[Dataset entries]

Lemma run_on_core (os1 : list beaconOp) :
  forall (os2 : list beaconOp) (r1 r2 : RoundInfo),
    beaconCore r1 = beaconCore r2 ->
    sigsOf os1 = sigsOf os2 ->
    beaconCore (beaconRun r1 os1) = beaconCore (beaconRun r2 os2).
Proof.
  induction os1 as [|o1 os1 IH1].
  - induction os2 as [|o2 os2 IH2]; intros r1 r2 Hcore Hsigs; [done|].
    destruct o2 as [sh g|s]; [|discriminate]. simpl.
    apply IH2; [|done]. by rewrite share_keeps_core.
  - intros os2 r1 r2 Hcore Hsigs. destruct o1 as [sh g|s]; simpl.
    + apply IH1; [|done]. by rewrite share_keeps_core.
    + revert r2 Hcore Hsigs. induction os2 as [|o2 os2 IH2]; intros r2 Hcore Hsigs;
        [discriminate|].
      destruct o2 as [sh g|s2]; simpl.
      * apply IH2; [|done]. by rewrite share_keeps_core.
      * injection Hsigs as <- Hsigs. apply IH1; [|done]. by apply sig_on_core.
Qed.

(** C5: two runs from round informations made of the same seed and the
    same groups, given the same aggregate signatures in the same order,
    end with the same three committee histories, whatever signature
    shares each run is given in between; run on every prefix of the
    signatures, this is the agreement after every step. *)
Theorem committee_histories_deterministic (seed : Rand) (gs : list Group)
    (os1 os2 : list beaconOp) :
  sigsOf os1 = sigsOf os2 ->
  cmteHistories (beaconRun (NewRoundInfo seed gs) os1)
  = cmteHistories (beaconRun (NewRoundInfo seed gs) os2).
Proof.
  intros Hsigs.
  pose proof (run_on_core os1 os2 (NewRoundInfo seed gs) (NewRoundInfo seed gs)
                eq_refl Hsigs) as Hcore.
  unfold beaconCore in Hcore. unfold cmteHistories. congruence.
Qed.

(** C7: [RecvRandBeaconSig] returns an error and leaves the round
    information as it is when the round of the signature is not the
    expected one, the length of the committee history; when it is, the
    hash of the signature is folded into the three random values, each of
    the three committee histories gets one more entry, the new random
    value modulo the number of groups, the shares of the round are
    dropped and no error is returned; the round then is one more, and
    [RecvRandBeaconSigShare] never changes the round. *)
Theorem RecvRandBeaconSig_spec (r : RoundInfo) (s : RandBeaconSig) :
  (rbs_Round s <> randRound r ->
   RecvRandBeaconSig r s
   = (r, Some (errUnexpectedSigRound (rbs_Round s) (randRound r))))
  /\ (rbs_Round s = randRound r ->
      let h := Hash_bytes (hash (rbs_Sig s)) in
      let n := len (groups r) in
      RecvRandBeaconSig r s
      = (mkRoundInfo
           (nextRBCmteHistory r ++ [Rand_Mod (Rand_Derive (rbRand r) h) n])
           (nextNtCmteHistory r ++ [Rand_Mod (Rand_Derive (ntRand r) h) n])
           (nextBPCmteHistory r ++ [Rand_Mod (Rand_Derive (bpRand r) h) n])
           (groups r)
           (Rand_Derive (rbRand r) h) (Rand_Derive (ntRand r) h)
           (Rand_Derive (bpRand r) h) [],
         None)
      /\ randRound (RecvRandBeaconSig r s).1 = randRound r + 1)
  /\ (forall (sh : RandBeaconSigShare) (g : Z),
        randRound (RecvRandBeaconSigShare r sh g).1 = randRound r).
Proof.
  split; [|split].
  - intros Hne. unfold RecvRandBeaconSig. rewrite decide_True; [done|congruence].
  - intros Heq. unfold RecvRandBeaconSig. rewrite decide_False by congruence.
    split; [reflexivity|]. simpl. unfold randRound, len. simpl.
    rewrite length_app. simpl. lia.
  - intros sh g. pose proof (share_keeps_core r sh g) as Hcore.
    unfold beaconCore in Hcore. unfold randRound. congruence.
Qed.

Work instructions:
In the entries above, find the line with "(rbs_Round s <> randRound r ->" and the line with "- intros Heq.", then restate word for word both of them and every line between, with nothing more.

Task answer:
  (rbs_Round s <> randRound r ->
   RecvRandBeaconSig r s
   = (r, Some (errUnexpectedSigRound (rbs_Round s) (randRound r))))
  /\ (rbs_Round s = randRound r ->
      let h := Hash_bytes (hash (rbs_Sig s)) in
      let n := len (groups r) in
      RecvRandBeaconSig r s
      = (mkRoundInfo
           (nextRBCmteHistory r ++ [Rand_Mod (Rand_Derive (rbRand r) h) n])
           (nextNtCmteHistory r ++ [Rand_Mod (Rand_Derive (ntRand r) h) n])
           (nextBPCmteHistory r ++ [Rand_Mod (Rand_Derive (bpRand r) h) n])
           (groups r)
           (Rand_Derive (rbRand r) h) (Rand_Derive (ntRand r) h)
           (Rand_Derive (bpRand r) h) [],
         None)
      /\ randRound (RecvRandBeaconSig r s).1 = randRound r + 1)
  /\ (forall (sh : RandBeaconSigShare) (g : Z),
        randRound (RecvRandBeaconSigShare r sh g).1 = randRound r).
Proof.
  split; [|split].
  - intros Hne. unfold RecvRandBeaconSig. rewrite decide_True; [done|congruence].
  - intros Heq. unfold RecvRandBeaconSig. rewrite decide_False by congruence.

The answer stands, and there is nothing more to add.